The Peace Boat Ecoship project aims to construct the world’s most sustainable cruise ship, an ocean-going 55,000 GT vessel with a passenger capacity of 2000. It features a combination of wind energy, anti-drag elements and cleaner fuels. Inspired by nature in its design and technology, its eco-features combine radical energy efficiency and a boundary-defying use of renewable technology.
The process began in 2014 in Hamburg where over over 30 engineers, scientists and thinkers from the fields of ship-building and cutting-edge eco-technology (including renewable energy, architecture, biophilia and waste management) worked together to develop a whole-system integrated design approach. It is estimated that, cumulatively, it will achieve 20% cuts in propulsion energy, 50% cuts in electricity load and a 40% reduction in CO2 emissions in comparison with similar ships built before 2000.
Among the many experts of this pioneering project, Amory B. Lovins, cofounder and Chief Scientist of Rocky Mountain Institute, plays its role to the design of Peace Boat’s forthcoming Ecoship. In an interview with Peace Boat Ecoship. Dr. Lovins talks about the energy-efficient technologies which will be implemented on the Ecoship, as well as his hopes for the future of the ‘energy revolution.

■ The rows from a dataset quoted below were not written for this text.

(** * Local-Fiesta: multi-model dispatch, retry policy and conversation store

    A shallow embedding of the dispatch hook [useAIModels], of the transport
    client [LMStudioRepository], of the [ConversationService] and of the
    [StorageService] of the Local-Fiesta dashboard, with the properties of
    its specification stated and settled against that embedding, followed by
    further properties of the same code.

    Conventions of the embedding:
    - a JavaScript string is a [string]; its characters stand for UTF-16 code
      units below 256, which is all the literals of the program use;
    - timestamps and delays (milliseconds) are integers [Z]; retry counters
      are [nat] (the settings dialog offers 0, 1, 2, 3 and 5);
    - an optional field of a TypeScript interface is an [option];
    - [Date.now()] and [Math.random()] are inputs of the operations that read
      them (arguments [now] and [rnd]);
    - [localStorage] is a record holding the two keys of the conversation
      service; whether a write fits the browser quota, and the size the
      service estimates, are given by a [Browser] (the program cannot compute
      them from its own data);
    - the keys of the storage service are a second record, [ConfigStorage],
      with a quota oracle of its own; what is stored under a key is JSON the
      services wrote, so reading it back does not fail;
    - a JavaScript object used as a map from ids to values is a [gmap] of its
      own properties; where the program reads or writes such an object under
      an id that [Object.prototype] already knows ([__proto__],
      [constructor], [toString], ...), the definitions say what that does
      ([inheritedName], [StorageService.preferencesOf],
      [HookActions.initializeConversations], [Effects.loadedColumns]);
    - the program runs in a browser, so [isAvailable()] of the services holds;
    - a React state setter called with an updater function is the application
      of that function to the current state; the values a callback closes
      over are the ones of the state it is called in. *)

From Stdlib Require Import ZArith Ascii String.
From stdpp Require Import gmap strings list pretty sorting.

Open Scope string_scope.
Open Scope nat_scope.
Open Scope list_scope.

(** ** JavaScript string primitives used by the program *)

Module Js.

(** [c.toLowerCase()] on one code unit: A-Z and the Latin-1 capitals. *)
Definition lowerChar (c : ascii) : ascii :=
  let n := nat_of_ascii c in
  if ((65 <=? n) && (n <=? 90))
     || ((192 <=? n) && (n <=? 222) && negb (n =? 215))
  then ascii_of_nat (n + 32) else c.

Fixpoint toLowerCase (s : string) : string :=
  match s with
  | EmptyString => EmptyString
  | String c r => String (lowerChar c) (toLowerCase r)
  end.

(** [s.startsWith(p)] *)
Definition startsWith (s p : string) : bool := String.prefix p s.

(** [s.includes(sub)] *)
Fixpoint includes (s sub : string) : bool :=
  if startsWith s sub then true
  else match s with
       | EmptyString => false
       | String _ r => includes r sub
       end.

(** White space and line terminators removed by [trim], below 256:
    TAB, LF, VT, FF, CR, SPACE and NBSP. *)
Definition isWhiteSpace (c : ascii) : bool :=
  let n := nat_of_ascii c in
  ((9 <=? n) && (n <=? 13)) || (n =? 32) || (n =? 160).

Fixpoint trimStart (s : string) : string :=
  match s with
  | EmptyString => EmptyString
  | String c r => if isWhiteSpace c then trimStart r else s
  end.

Fixpoint trimEnd (s : string) : string :=
  match s with
  | EmptyString => EmptyString
  | String c r =>
      match trimEnd r with
      | EmptyString => if isWhiteSpace c then EmptyString else String c EmptyString
      | r' => String c r'
      end
  end.

Definition trim (s : string) : string := trimEnd (trimStart s).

As Dr. Lovins explains, the biggest use of energy is to move this ship. Therefore, by making the hull and propulsors even more sophisticated, and using very slippery materials that also keeping marine life from growing around the hull without spreading poison into the water will have a very important effect.
”The next biggest use will be running a hotel for about 1000 people. There are many good ways to use the waste heat from the engines — for example, instead of throwing away approximately half the energy, we will use almost all of it, including for making more electricity and heating and coolin”, he notes.
Ecoship is anticipated to have the biggest impact on environmental sustainability by featuring windows which let in light without heat; recovering warmth or coolness in the outgoing stale air; using waste heat rather than a shaft-driven compressor, and ; insulating the outside of the hull much better so that it can more easily maintain the right temperature inside.
”One interesting possibility for example, if the ship is in tropical areas, would be to have a radiant cooling panel above your bed which sucks heat out of the body, or to have cool water circulating under your body in the bed — it is so much more efficient to deliver comfort to the body than to the entire room or ship.” Dr Lovins said.
Dr Lovins also listed some promising energy-saving technologies and new energy sources and concluded that the energy resolution is being driven by many considerations depending on what is important to each person. However, it is important to focus on outcomes and not motives.